Statistics

Do not calculate correlations after smoothing data

This subject comes up so often and in so many places, and so many people ask me about it, that I thought a short explanation would be appropriate. You may also search for “running mean” (on this site) for more examples.

Specifically, several readers asked me to comment on this post at Climate Audit, in which appears an analysis whereby, loosely, two time series were smoothed and the correlation between them was computed. It was found that this correlation was large and, it was thought, significant.

I want to give you, what I hope is, a simple explanation of why you should not apply smoothing before taking correlation. What I don’t want to discuss is that if you do smooth first, you face the burden of carrying through the uncertainty of that smoothing to the estimated correlations, which will be far less certain than when computed for unsmoothed data. I mean, any classical statistical test you do on the smoothed correlations will give you p-values that are too small, confidence intervals too narrow, etc. In short, you can be easily misled.

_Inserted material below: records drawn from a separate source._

(* ===== verification/Pipe.v ===== *)
(** Anonymous pipes (src/kernel/pipe.c): sixteen fixed ring buffers, each with
    reference-counted read and write ends and at most one parked reader.

    Process pointers are the process's identifier, [0] is NULL; of a process only
    the two fields this file writes are kept.  A blocked reader leaves the code
    at [sti; hlt] and re-enters the loop when it is scheduled again, so
    [pipe_read] is the loop body [pipe_read_iter] together with the step relation
    [read_run], in which other processes act between two iterations. *)
From S2P Require Import Prelude.

Definition PIPE_BUF_SIZE : Z := 4096.
Definition MAX_PIPES : Z := 16.

Definition PROC_RUN : Z := 1.
Definition PROC_BLOCKED : Z := 3.

Record pipe := Pipe {
  used : Z;
  buf : Z -> Z;
  head : Z;              (* read cursor *)
  count : Z;             (* bytes currently buffered *)
  read_refs : Z;
  write_refs : Z;
  reader_waiter : Z      (* process parked in pipe_read, 0 = NULL *)
}.

Record proc_park := ProcPark { state : Z; blocked_in_kernel : Z }.

Record pipes_st := PipesSt {
  pipes : Z -> pipe;
  procs : Z -> proc_park;
  user_cr3 : Z;
  user_rsp : Z
}.

Definition set_pipe (id : Z) (p : pipe) (s : pipes_st) : pipes_st :=
  PipesSt (<[id := p]> (pipes s)) (procs s) (user_cr3 s) (user_rsp s).
Definition set_proc (pid : Z) (q : proc_park) (s : pipes_st) : pipes_st :=
  PipesSt (pipes s) (<[pid := q]> (procs s)) (user_cr3 s) (user_rsp s).

(** [memset_asm(&pipes[i], 0, sizeof(pipe_t))], then the three assignments. *)
Definition fresh_pipe : pipe := Pipe 1 (fun _ => 0) 0 0 1 1 0.

Definition pipe_new (s : pipes_st) : Z * pipes_st :=
  match find_idx 16 0 (fun i => negb (truthy (used (pipes s i)))) with
  | Some i => (i, set_pipe i fresh_pipe s)
  | None => (-1, s)
  end.

(** [id < 0 || id >= MAX_PIPES || !pipes[id].used] *)
Definition bad_pipe (id : Z) (s : pipes_st) : bool :=
  (id <? 0) || (MAX_PIPES <=? id) || negb (truthy (used (pipes s id))).

Definition set_refs (r w : Z) (p : pipe) : pipe :=
  Pipe (used p) (buf p) (head p) (count p) r w (reader_waiter p).
Definition set_waiter (w : Z) (p : pipe) : pipe :=
  Pipe (used p) (buf p) (head p) (count p) (read_refs p) (write_refs p) w.
Definition set_used (u : Z) (p : pipe) : pipe :=
  Pipe u (buf p) (head p) (count p) (read_refs p) (write_refs p) (reader_waiter p).

Definition pipe_incref (id : Z) (is_write : bool) (s : pipes_st) : pipes_st :=
  if bad_pipe id s then s
  else let p := pipes s id in
       set_pipe id (if is_write then set_refs (read_refs p) (write_refs p + 1) p
                    else set_refs (read_refs p + 1) (write_refs p) p) s.

Definition pipe_wake_reader (id : Z) (s : pipes_st) : pipes_st :=
  let p := pipes s id in
  if truthy (reader_waiter p) then
    let w := reader_waiter p in
    set_pipe id (set_waiter 0 p)
      (set_proc w (ProcPark PROC_RUN (blocked_in_kernel (procs s w))) s)
  else s.

Definition pipe_close_end (id : Z) (is_write : bool) (s : pipes_st) : pipes_st :=
  if bad_pipe id s then s
  else
    let p := pipes s id in
    let s1 :=
      if is_write then
        let p1 := if 0 <? write_refs p then set_refs (read_refs p) (write_refs p - 1) p else p in
        let s0 := set_pipe id p1 s in
        if write_refs p1 =? 0 then pipe_wake_reader id s0 else s0
      else set_pipe id (if 0 <? read_refs p then set_refs (read_refs p - 1) (write_refs p) p else p) s in
    let p2 := pipes s1 id in
    if (read_refs p2 =? 0) && (write_refs p2 =? 0) then set_pipe id (set_used 0 p2) s1 else s1.

(** One byte into the ring. *)
Definition push (p : pipe) (c : Z) : pipe :=
  let tail := (head p + count p) mod PIPE_BUF_SIZE in
  Pipe (used p) (<[tail := u8 c]> (buf p)) (head p) (count p + 1)
       (read_refs p) (write_refs p) (reader_waiter p).

(** [while (written < n && p->count < PIPE_BUF_SIZE)], [src] being the [n] bytes left. *)
Fixpoint write_loop (src : list Z) (p : pipe) (written : Z) : Z * pipe :=
  match src with
  | [] => (written, p)
  | c :: src' => if count p <? PIPE_BUF_SIZE then write_loop src' (push p c) (written + 1)
                 else (written, p)
  end.

Definition pipe_write (id : Z) (src : list Z) (n : Z) (s : pipes_st) : Z * pipes_st :=
  if bad_pipe id s || (n <? 0) then (-1, s)
  else if read_refs (pipes s id) =? 0 then (-1, s)
  else
    let '(written, p) := write_loop (take (Z.to_nat n) src) (pipes s id) 0 in
    let s1 := set_pipe id p s in
    (written, if 0 <? written then pipe_wake_reader id s1 else s1).

Definition pipe_readable (id : Z) (s : pipes_st) : Z :=
  if bad_pipe id s then 1
  else b2z ((0 <? count (pipes s id)) || (write_refs (pipes s id) =? 0)).

(** One byte out of the ring. *)
Definition pop (p : pipe) : Z * pipe :=
  (buf p (head p),
   Pipe (used p) (buf p) ((head p + 1) mod PIPE_BUF_SIZE) (count p - 1)
        (read_refs p) (write_refs p) (reader_waiter p)).

(** [while (got < n && p->count > 0)]: at most [n] bytes, in order. *)
Fixpoint drain (n : nat) (p : pipe) : list Z * pipe :=
  match n with
  | O => ([], p)
  | S n' => if 0 <? count p
            then let '(c, p1) := pop p in
                 let '(l, p2) := drain n' p1 in (c :: l, p2)
            else ([], p)
  end.

Inductive read_res :=
| ReadDone (got : Z) (bytes : list Z) (s : pipes_st)
| ReadPark (s : pipes_st).

(** One pass of the [for (;;)] body: it either leaves the loop or parks [self]. *)
Definition pipe_read_iter (id n self : Z) (s : pipes_st) : read_res :=
  let s0 := if truthy self then set_proc self (ProcPark (state (procs s self)) 0) s else s in
  let p := pipes s0 id in
  if 0 <? count p then
    let '(l, p') := drain (Z.to_nat n) p in
    ReadDone (Z.of_nat (length l)) l (set_pipe id p' s0)
  else if write_refs p =? 0 then ReadDone 0 [] s0
  else if negb (truthy self) then ReadDone 0 [] s0
  else ReadPark (set_pipe id (set_waiter self p) (set_proc self (ProcPark PROC_BLOCKED 1) s0)).

(** The whole call: the guard, then iterations separated by arbitrary steps [env]
    of the rest of the system, and the two saved globals restored at the end. *)
Inductive read_run (env : pipes_st -> pipes_st -> Prop) (id n self : Z) :
    pipes_st -> Z -> list Z -> pipes_st -> Prop :=
| read_done s got bytes s' :
    pipe_read_iter id n self s = ReadDone got bytes s' ->
    read_run env id n self s got bytes s'
| read_again s s1 s2 got bytes s' :
    pipe_read_iter id n self s = ReadPark s1 -> env s1 s2 ->
    read_run env id n self s2 got bytes s' ->
    read_run env id n self s got bytes s'.

Definition restore_user (cr3 rsp : Z) (s : pipes_st) : pipes_st :=
  PipesSt (pipes s) (procs s) cr3 rsp.

Inductive pipe_read (env : pipes_st -> pipes_st -> Prop) (id n self : Z) (s : pipes_st) :
    Z -> list Z -> pipes_st -> Prop :=
| pipe_read_bad : bad_pipe id s = true \/ n <= 0 -> pipe_read env id n self s (-1) [] s
| pipe_read_ok got bytes s' :
    bad_pipe id s = false -> 0 < n -> read_run env id n self s got bytes s' ->
    pipe_read env id n self s got bytes (restore_user (user_cr3 s) (user_rsp s) s').

(** * The byte queue a pipe implements *)

(** The buffered bytes, oldest first. *)
Definition contents (p : pipe) : list Z :=
  (fun i => buf p ((head p + i) mod PIPE_BUF_SIZE)) <$> seqZ 0 (count p).

Record pipe_wf (p : pipe) : Prop := {
  pw_head : 0 <= head p < PIPE_BUF_SIZE;
  pw_count : 0 <= count p <= PIPE_BUF_SIZE
}.

Lemma length_contents p : pipe_wf p -> Z.of_nat (length (contents p)) = count p.
Proof. intros [_ H]. unfold contents. rewrite length_fmap, length_seqZ. lia. Qed.

Lemma ring_ne h i j :
  0 <= i < PIPE_BUF_SIZE -> 0 <= j < PIPE_BUF_SIZE -> i <> j ->
  (h + i) mod PIPE_BUF_SIZE <> (h + j) mod PIPE_BUF_SIZE.
Proof. unfold PIPE_BUF_SIZE. intros. Z.div_mod_to_equations. lia. Qed.

Lemma push_spec p c :
  pipe_wf p -> count p < PIPE_BUF_SIZE ->
  pipe_wf (push p c) /\ contents (push p c) = contents p ++ [u8 c].
Proof.
  intros [Hh Hc] Hlt. split; [constructor; simpl; lia|]. unfold contents. simpl.
  rewrite seqZ_S || rewrite (seqZ_app 0 (count p) 1) by lia. rewrite fmap_app. f_equal.
  - apply list_fmap_ext. intros i x Hx. apply lookup_seqZ in Hx as [-> Hi].
    rewrite fn_lookup_insert_ne; [done|]. apply ring_ne; lia.
  - simpl. by rewrite fn_lookup_insert.
Qed.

Here is an easy way to think of it: Suppose you take 100 made-up numbers; the knowledge of any of them is irrelevant towards knowing the value of any of the others. The only thing we do know about these numbers is that we can describe our uncertainty in their values by using the standard normal distribution (the classical way to say this is “generate 100 random normals”). Call these numbers C. Take another set of “random normals” and call them T.

I hope everybody can see that the correlation between T and C will be close to 0. The theoretical value is 0, because, of course, the numbers are just made up. (I won’t talk about what correlation is or how to compute it here: but higher correlations mean that T and C are more related.)

The following explanation holds for any smoother and not just running means. Now let’s apply an “eight-year running mean” smoothing filter to both T and C. This means, roughly, take the 15th number in the T series and replace it by an average of the 8th and 9th and 10th and … and 15th. The idea is, that observation number 15 is “noisy” by itself, but we can “see it better” if we average out some of the noise. We obviously smooth each of the numbers and not just the 15th.

Don’t forget that we made these numbers up: if we take the mean of all the numbers in T and C we should get numbers close to 0 for both series; again, theoretically, the means are 0. Since each of the numbers, in either series, is independent of its neighbors, the smoothing will tend to bring the numbers closer to their actual mean. And the more “years” we take in our running mean, the closer each of the numbers will be to the overall mean of T and C.

Now let T' = 0,0,0,...,0 and C' = 0,0,0,...,0. What can we say about each of these series? They are identical, of course, and so are perfectly correlated. So any process which tends to take the original series T and C and make them look like T' and C' will tend to increase the correlation between them.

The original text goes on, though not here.